SIGNAL appears in the Drama Theater of the Center for the Performing Arts Tuesday afternoon, performing works including the intriguingly titled This Will Rub Against My Grid by James Bean. The evening performance in Slee Hall is an all Charles Wuorinen affair, featuring his Piano Quintet and a performance of It Happens Like This, with the Slee Sinfonietta conducted by the composer.

Baird Recital Hall is the location of Wednesday afternoon’s performance by the JACK Quartet of works by new composers including Andrew Greenwald’s A Thing Is a Hole in a Thing it Is Not. The evening performance in Slee Hall by the Linea Ensemble includes Felder’s Requiescat, Wyner’s Refrain, Ferneyhough’s Incipits, Caprice by Augusta Read Thomas, and Raphaël Cendo’s Décombres.

The Thursday afternoon concert by the Talea Ensemble in Slee Hall includes Osnat Netzer’s Pang Spindle and Skizzen by Eric Stewart. The evening performance by Ensemble Linea in the Drama Theatre includes Ferneyhough’s Mnemosyne and Cendo’s Rokh I.

The Ensemble Linea returns to the Drama Theatre of the CFA on Friday afternoon for a concert featuring the works of several young woman composers, including Turkish composer Esin Gündüz, who says States of Iron, her new work for voice, bass flute and bass clarinet, “makes use of three Turkish proverbs on iron, a mineral first found and processed in ancient Anatolia.

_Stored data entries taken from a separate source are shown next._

(** X14.  [GET /api/tasks] lists a row for a task exactly when the task
    belongs to the requesting user, lies in the requested category when
    one is requested, and its category exists (the row carries the name
    of that category); the [completed] field of the row is 1 when
    [isTaskCompleted] holds on the facts fetched for the user and 0
    otherwise.  With a category filter the rows are ordered by creation
    stamp, newest first; without one by category name and then by
    creation stamp, newest first. *)
Theorem tasks_listed (now : Date) (userId : string) (categoryId : option Z)
    (db : Database) :
  (forall (t : Task) (name : string) (completed : Z),
     In ((t, name), completed) (getTasks now userId categoryId db) <->
     In t (tasks db) /\ user_id t = userId /\
     match categoryId with Some cid => category_id t = cid | None => True end /\
     (exists c, In c (categories db) /\ cat_id c = category_id t
                /\ cat_name c = name) /\
     completed = if derivedStatus now userId t db then 1 else 0) /\
  match categoryId with
  | Some _ =>
      Sorted (fun a b => by_created_desc a b = true)
             (map fst (getTasks now userId categoryId db))
  | None =>
      Sorted (fun a b => by_name_then_created_desc a b = true)
             (map fst (getTasks now userId categoryId db))
  end.
Proof.
  split.
  - intros t name completed. unfold getTasks. rewrite in_map_iff.
    fold (derivedStatus now userId).
    split.
    + intros ([t0 n0] & Heq & Hin). injection Heq as -> -> <-. cbn [fst].
      destruct categoryId as [cid|]; rewrite order_by_In, join_categories_In in Hin;
        destruct Hin as (Hin & Hc); apply filter_In in Hin; destruct Hin as [Hin Hf].
      * apply andb_prop in Hf. destruct Hf as [H1 H2].
        apply String.eqb_eq in H1. apply Z.eqb_eq in H2.
        unfold derivedStatus. auto.
      * apply String.eqb_eq in Hf. unfold derivedStatus. auto.
    + intros (Hin & Hu & Hcat & Hc & ->). exists (t, name).
      split; [reflexivity|].
      destruct categoryId as [cid|]; rewrite order_by_In, join_categories_In;
        (split; [|exact Hc]); apply filter_In; (split; [exact Hin|]).
      * rewrite Hu, String.eqb_refl, Hcat, Z.eqb_refl. reflexivity.
      * rewrite Hu. apply String.eqb_refl.
  - unfold getTasks. rewrite map_map. cbn [fst]. rewrite map_id.
    destruct categoryId.
    + apply (order_by_Sorted by_created_desc by_created_desc_total).
    + apply (order_by_Sorted by_name_then_created_desc
               by_name_then_created_desc_total).
Qed.

(** ** The history of [GET /api/tasks] *)

Lemma lookup_push_date_same k d m :
  lookup k (push_date k d m)
  = Some (match lookup k m with Some ds => ds ++ [d] | None => [d] end).
Proof.
  induction m as [|[k' ds] m IH]; cbn; [rewrite Z.eqb_refl; reflexivity|].
  destruct (k' =? k) eqn:E; cbn; rewrite E; [reflexivity | exact IH].
Qed.

Lemma lookup_push_date_other k k' d m :
  k' <> k -> lookup k (push_date k' d m) = lookup k m.
Proof.
  intros Hne. induction m as [|[k0 ds] m IH]; cbn.
  - apply Z.eqb_neq in Hne. rewrite Hne. reflexivity.
  - destruct (k0 =? k') eqn:E; cbn.
    + apply Z.eqb_eq in E. subst k0. apply Z.eqb_neq in Hne. rewrite Hne.
      reflexivity.
    + destruct (k0 =? k); [reflexivity | exact IH].
Qed.

Lemma lookup_fold k cs : forall m,
  lookup k (fold_left (fun m c => push_date (task_id c) (completed_date c) m) cs m)
  = match map completed_date (filter (fun c => task_id c =? k) cs), lookup k m with
    | [], r => r
    | ds, Some ds0 => Some (ds0 ++ ds)
    | ds, None => Some ds
    end.
Proof.
  induction cs as [|c cs IH]; intros m; cbn [fold_left filter map].
  - destruct (lookup k m); reflexivity.
  - rewrite IH. destruct (task_id c =? k) eqn:E.
    + apply Z.eqb_eq in E. rewrite E, lookup_push_date_same. cbn [map].
      destruct (map completed_date (filter (fun c0 => task_id c0 =? k) cs)) as [|d ds];
        destruct (lookup k m) as [ds0|]; try reflexivity.
      rewrite <- app_assoc. reflexivity.
    + apply Z.eqb_neq in E. rewrite (lookup_push_date_other k (task_id c)) by exact E.
      reflexivity.
Qed.
(** * Markdown parser (MarkdownParser class): shallow embedding and properties

    The parser is a chain of [String.prototype.replace] calls driven by
    regular expressions.  The development has four parts:

    - [Js]: the parts of the ECMAScript runtime the parser relies on
      (strings as sequences of UTF-16 code units, the backtracking regular
      expression matcher, [replace], [split], [trim], ...);
    - [Parser]: the methods of [MarkdownParser], transcribed one by one, as
      functions of the document;
    - [Instance]: the parser as an object, with the [lastIndex] of the
      regular expressions of its rules as state;
    - the properties of the renderer: general facts about the matcher and
      the scan of [replace] first, then one section per subject. *)

From Stdlib Require Import String Ascii NArith Bool Lia Arith PeanoNat List.
From Stdlib Require DecimalString.
Import ListNotations.

Local Open Scope N_scope.
Local Open Scope list_scope.

(* ===================================================================== *)
(** ** Strings *)
(* ===================================================================== *)

(** A JavaScript string is a sequence of UTF-16 code units. *)
Abbreviation char := N (only parsing).
Abbreviation str := (list N) (only parsing).

(** ASCII literals. *)
Definition lit (s : string) : str :=
  map N_of_ascii (list_ascii_of_string s).

Definition dq : char := 34.   (* the double quote *)
Definition sq : char := 39.   (* the single quote *)
Definition nl : char := 10.   (* line feed, \n *)
Definition cr : char := 13.   (* carriage return, \r *)

(** [`${n}`]: the decimal digits of an array index. *)
Definition decimal (n : nat) : str :=
  lit (DecimalString.NilZero.string_of_uint (Nat.to_uint n)).

Module Js.

(** *** Character classes of ECMAScript *)

Definition isLineTerminator (c : char) : bool :=
  (c =? 10) || (c =? 13) || (c =? 8232) || (c =? 8233).

Definition isWhiteSpace (c : char) : bool :=
  (c =? 9) || (c =? 11) || (c =? 12) || (c =? 32) || (c =? 160)
  || (c =? 5760) || ((8192 <=? c) && (c <=? 8202))
  || (c =? 8239) || (c =? 8287) || (c =? 12288) || (c =? 65279).

(** [\s], also the set removed by [trim]. *)
Definition isSpace (c : char) : bool := isWhiteSpace c || isLineTerminator c.

(** [\d] *)
Definition isDigit (c : char) : bool := (48 <=? c) && (c <=? 57).

(** [\w] *)
Definition isWord (c : char) : bool :=
  ((97 <=? c) && (c <=? 122)) || ((65 <=? c) && (c <=? 90))
  || isDigit c || (c =? 95).

(** *** Regular expressions *)

Inductive citem : Type :=
| CChar (c : char)        (* a literal member *)
| CSpace                  (* \s *)
| CNotSpace               (* \S *)
| CWord                   (* \w *)
| CDigit.                 (* \d *)

Definition citem_mem (i : citem) (c : char) : bool :=
  match i with
  | CChar x => c =? x
  | CSpace => isSpace c
  | CNotSpace => negb (isSpace c)
  | CWord => isWord c
  | CDigit => isDigit c
  end.
Lemma backspace_leading_digit (s : Session) :
  has_leading_digit (display s) = true ->
  has_leading_digit (display (backspace s)) = true.
Proof.
  intros H. unfold backspace.
  destruct (justEvaluated s); [reflexivity|]. cbn [display].
  destruct (1 <? String.length (display s))%nat eqn:Hlen; [|reflexivity].
  destruct (JS.slice_drop_last (display s) =? "-")%string eqn:Hm; [reflexivity|].
  apply Nat.ltb_lt in Hlen. unfold JS.slice_drop_last in *.
  destruct (leading_digit_cases _ H)
    as [(c & r & E & Hc) | (c & r & E & Hc & _)]; rewrite E in *; clear E.
  - simpl String.length in *. rewrite Nat.sub_succ, Nat.sub_0_r in *.
    destruct r as [|c' r'].
    + discriminate Hm.
    + exact Hc.
  - simpl String.length in *. rewrite Nat.sub_succ, Nat.sub_0_r in *.
    destruct r as [|c' r']; [simpl in Hlen; lia|].
    unfold has_leading_digit.
    destruct (minus_or_not c) as [-> | G]; [discriminate Hc|].
    change (substring 0 (String.length (String c' r')) (String c (String c' r')))
      with (String c (substring 0 (String.length r') (String c' r'))).
    destruct (G (substring 0 (String.length r') (String c' r'))) as (E & _).
    now rewrite E.
Qed.

Lemma toggleSign_leading_digit (s : Session) :
  has_leading_digit (display s) = true ->
  has_leading_digit (display (toggleSign s)) = true.
Proof.
  intros H. unfold toggleSign. cbn [display].
  destruct (leading_digit_cases _ H)
    as [(c & r & -> & Hc) | (c & r & -> & Hc & E1 & E2 & _)].
  - rewrite startsWith_minus, slice_from_1_cons.
    unfold has_leading_digit.
    destruct (minus_or_not c) as [-> | G]; [discriminate Hc|].
    destruct (G r) as (E & _). now rewrite E.
  - rewrite E2. destruct (String c r =? "0")%string; [|exact Hc].
    unfold has_leading_digit. now rewrite E1.
Qed.
Lemma step_Inv ev s : Inv s -> Inv (step ev s).
Proof.
  intros H.
  destruct ev; simpl;
    try (destruct (isDragging s); [|exact H]);
    try (destruct touches as [|x [|? ?]]; try exact H);
    try (destruct onSlider; [exact H|]);
    try (destruct (find_task tid s) as [[? ? []]|]; try exact H; simpl);
    lazymatch goal with
    | |- Inv (onQueueItemClick _ _) => now apply onQueueItemClick_Inv
    | |- Inv (onKeydown _ _) => now apply onKeydown_Inv
    | |- Inv (processImage_done _ _ _ _) => now apply processImage_done_Inv
    | |- Inv (set_pc _ _ (initializeModel_loaded _)) =>
        apply (Inv_core (initializeModel_loaded s)); [apply set_pc_core|];
        apply (Inv_core s); [by_cases | exact H]
    | |- Inv (onDrop _ _) => apply (Inv_core s); [apply onDrop_core | exact H]
    | |- Inv (onChange _ _) => apply (Inv_core s); [apply onChange_core | exact H]
    | |- Inv (onDownloadClick _) =>
        apply (Inv_core s); [apply onDownloadClick_core | exact H]
    | |- Inv (onNewImageClick _) =>
        apply (Inv_core s); [apply onNewImageClick_core | exact H]
    | |- Inv (loop_resume _ _) =>
        apply (Inv_core s); [apply loop_resume_core | exact H]
    | |- Inv (handleSliderMove _ _ _) =>
        apply (Inv_core s); [apply handleSliderMove_core | exact H]
    | |- Inv (set_pc _ _ _) => apply (Inv_core s); [apply set_pc_core | exact H]
    | |- Inv (processImage_infer _ _) =>
        apply (Inv_core s); [apply processImage_infer_core | exact H]
    | |- Inv (processImage_catch _ _ _) =>
        apply (Inv_core s); [apply processImage_catch_core | exact H]
    | |- _ => apply (Inv_core s); [by_cases | exact H]
    end.
Qed.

My piece aims to evoke the sounds of those states that iron goes through during striking, smelting and so on, as well as incorporating a quote from the 12th century epic Persian poem ‘Conference of the Birds’ by Farid ud-Din Attar.” Also on the program are Fifty Pairs of Eyes by Jenny Beck and Step in Front of the Darkness by Valentina Velkovska.

The evening program in Baird Recital Hall is not to be missed, as it features a rare solo appearance by the legendary, eponymous founder of the Arditti String Quartet, violinist Irvine Arditti, in a program to be announced.

The Saturday afternoon concert in Baird Recital Hall features cellist Golove in Sonnet XX by Ursula Kwong-Brown and Montage by Jonghee Kang, as well as Untitled by Megan Beugger, featuring dancer Melanie Aceto. Brad Lubman conducts SIGNAL in Slee Hall that evening in a concert featuring violinist Irvine Arditti. The program includes Thomas’s Carillon Sky, Wyner’s Passage, Ferneyhough’s Terrain, and Wuorinen’s Big Spinoff.

The festival winds up in Slee Hall on Sunday afternoon at 2:30pm, when BPO music director JoAnn Falletta leads the orchestra in Felder’s boisterously exuberant Linebacker, a Buffalo audience favorite. The title of Augusta Read Thomas’s 2013 work Aureole “alludes tangentially to certain fundamental tonal centers” of Beethoven’s Symphony No. 9, and it was “designed specifically to precede a performance of the work,” according to the composer. Geoff Burleson will be the soloist in Wyner’s Piano Concerto “Chiavi in Mano.” “Chiavi in mano,” Wyner explains, “is the mantra used by automobile salesmen and realtors in Italy: Buy the house or the car and the keys are yours. But the more pertinent reason for the title is the fact that the piano writing is designed to fall ‘under the hand,’ and no matter how difficult it may be, it remains physically comfortable and devoid of stress.”